Pour ces derniers, «naturellement, le processus est plus compliqué: ils doivent convaincre des investisseurs de les financer et affronter certains problèmes avec les autorités». Il nuance cependant les difficultés rencontrées: «Il semble que, hors d'Iran, on ait l'impression que les réalisateurs sont en permanence sous pression, mais ce n'est pas le cas», assure- t-il, mettant en avant l'exemple de son film, le troisième à son actif, qui «a été tourné en Iran et a reçu toutes les autorisations nécessaires».Et ce alors que la vision de la société iranienne transpirant du film n'est en rien positive, mettant l'accent sur les injustices et les entraves aux libertés individuelles dans un système répressif.Pour cette première sélection en compétition dans un festival majeur, Vahid Jalilvand ne boude pas son plaisir d'être présent sur le Lido, se disant «très fier de représenter le cinéma iranien aux côtés des grands du cinéma mondial».

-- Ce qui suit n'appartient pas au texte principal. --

(* ===== verification/GwRotateInv.v ===== *)
(** * Gateway: what holds throughout a rotation

    The runs of the rotation driver of GwRotate and their invariant: whatever the
    interleaving of the run task and the tick, and whichever calls fail, the
    active device is up and filtered, it runs the key the store calls active, and
    every other device belongs to a rotation under way or is about to go. *)
From Stdlib Require Import ZArith Lia Ascii.
From S2P Require Import Prelude StdNet GwUapi GwState GwReconcile GwEpochKeys GwTunnelset GwRotation GwRotate.
Open Scope Z_scope.

(** ** What the invariant reads *)

Definition tun_of (a : ActiveTunInfo) : Tunnel :=
  {| t_ifname := at_ifname a; t_private_key_b64 := at_priv_key a; t_listen_port := at_wg_port a |}.

Record Core : Type := {
  c_tunnels : TunnelSet;
  c_enforcers : gset TunnelId;
  c_epoch : Z;
  c_tun : Tunnel;
  c_keys : EpochKeys;
  c_phase : RotationPhase;
  c_role_a : option RoleA;
  c_retire_ready : option Z;
  c_submitting : option RotationResidue;
  c_overlaps : gmap Z OverlapIdentity;
  c_collapse_ready : list (Z * Z);
  c_since : option Z }.

Definition core (g : Gw) : Core :=
  {| c_tunnels := tunnels g; c_enforcers := enforcers g; c_epoch := at_epoch (active_tun g);
     c_tun := tun_of (active_tun g); c_keys := epoch_keys g; c_phase := rotation g; c_role_a := role_a g;
     c_retire_ready := retire_ready g; c_submitting := submitting g;
     c_overlaps := identity <$> role_b g; c_collapse_ready := collapse_ready g; c_since := all_live_since g |}.

Definition own_only (c : Core) (epochs : list Z) : Prop :=
  forall e t, live_tun (c_tunnels c) (Own e) t -> e ∈ epochs.

(** The device the new epoch runs on. *)
Definition new_tun_of (a : RoleA) : Tunnel :=
  {| t_ifname := ra_new_tun a; t_private_key_b64 := ra_new_priv a; t_listen_port := ra_new_port a |}.

Definition phase_ok (c : Core) : Prop :=
  match c_phase c with
  | Idle => c_role_a c = None /\ c_retire_ready c = None /\ c_submitting c = None /\ own_only c [c_epoch c]
  | Overlapping n =>
      n <> c_epoch c /\ c_retire_ready c = None /\ own_only c [c_epoch c; n] /\
      (forall r, c_submitting c = Some r -> r = {| rr_tun_epoch := n; rr_minted_epoch := Some n |}) /\
      exists a k, c_role_a c = Some a /\ ra_old_epoch a = c_epoch c /\
        live_tun (c_tunnels c) (Own n) (new_tun_of a) /\
        by_epoch (c_keys c) n = Some k /\ ek_state k = "pending" /\ ek_private_key_b64 k = ra_new_priv a
  | CutOver n =>
      n = c_epoch c /\
      exists old, old <> n /\ own_only c [n; old] /\ is_Some (ts_tunnels (c_tunnels c) !! Own old) /\
        ((exists a, c_role_a c = Some a /\ ra_old_epoch a = old /\ c_retire_ready c = None) \/
         (c_role_a c = None /\ c_retire_ready c = Some old))
  end.

(** The overlaps: an entry has its device, and a device is either named by an
    entry or waits for its collapse. *)
Record overlaps_ok (ts : TunnelSet) (overlaps : gmap Z OverlapIdentity) (ready : list (Z * Z)) : Prop := {
  ov_entry : forall aid i, overlaps !! aid = Some i ->
    ((aid, oi_pending_epoch i) ∉ ready) /\
    exists t, live_tun ts (Overlap aid (oi_pending_epoch i)) t /\ t_ifname t = oi_new_tun i;
  ov_owned : forall aid e t, live_tun ts (Overlap aid e) t ->
    (exists i, overlaps !! aid = Some i /\ oi_pending_epoch i = e) \/ (aid, e) ∈ ready;
  ov_ready : forall aid e, (aid, e) ∈ ready -> is_Some (ts_tunnels ts !! Overlap aid e) }.

(** The active key is the one the active device runs. *)
Definition store_ok (ks : EpochKeys) (epoch : Z) (priv : string) : Prop :=
  match active ks with
  | Some k => ek_epoch k = epoch /\ ek_private_key_b64 k = priv
  | None => epoch = 0
  end.

Record core_ok (c : Core) : Prop := {
  co_tunnels : tunnels_ok (c_tunnels c);
  co_enforcers : c_enforcers c = dom (ts_tunnels (c_tunnels c));
  co_active : live_tun (c_tunnels c) (Own (c_epoch c)) (c_tun c);
  co_keys : keys_ok (c_keys c);
  co_store : store_ok (c_keys c) (c_epoch c) (t_private_key_b64 (c_tun c));
  co_phase : phase_ok c;
  co_overlaps : overlaps_ok (c_tunnels c) (c_overlaps c) (c_collapse_ready c) }.

(** Each half reads the devices of its own kind. *)
Lemma overlaps_ok_own ts ts' ov ready :
  (forall aid e, ts_tunnels ts' !! Overlap aid e = ts_tunnels ts !! Overlap aid e) ->
  overlaps_ok ts ov ready -> overlaps_ok ts' ov ready.
Proof.
  intros E [H1 H2 H3]. split; unfold live_tun; setoid_rewrite E; [exact H1|exact H2|exact H3].
Qed.

(** ** Operations the core does not see *)

Lemma add_route_core can ifname cidr g : core (add_route can ifname cidr g) = core g.
Proof. unfold add_route. by destruct (can cidr). Qed.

Un privilège que ne partagera donc pas son collègue Jafar Panahi, empêché par son incarcération de venir défendre les couleurs de son film «Les ours n'existent pas».
Dans une lettre au festival cosignée avec son confrère Mohammad Rasoulof, lui aussi détenu, il a accusé les autorités de son pays de considérer les cinéastes indépendants «comme des criminels».»L'histoire du cinéma iranien témoigne de la présence constante et active de réalisateurs indépendants qui ont lutté contre la censure et pour garantir la survie de cet art.Parmi ceux-ci, certains se voient interdire de tourner des films, d'autres ont été contraints à l'exil ou réduits à l'isolement», ont dénoncé les deux cinéastes dans leur missive.Artiste internationalement reconnu, Jafar Panahi a remporté le Lion d'or à Venise en 2000 pour «Le cercle» et le Prix du scénario à Cannes en 2018 avec «Trois Visages», trois ans après l'Ours d'or à Berlin pour «Taxi Téhéran».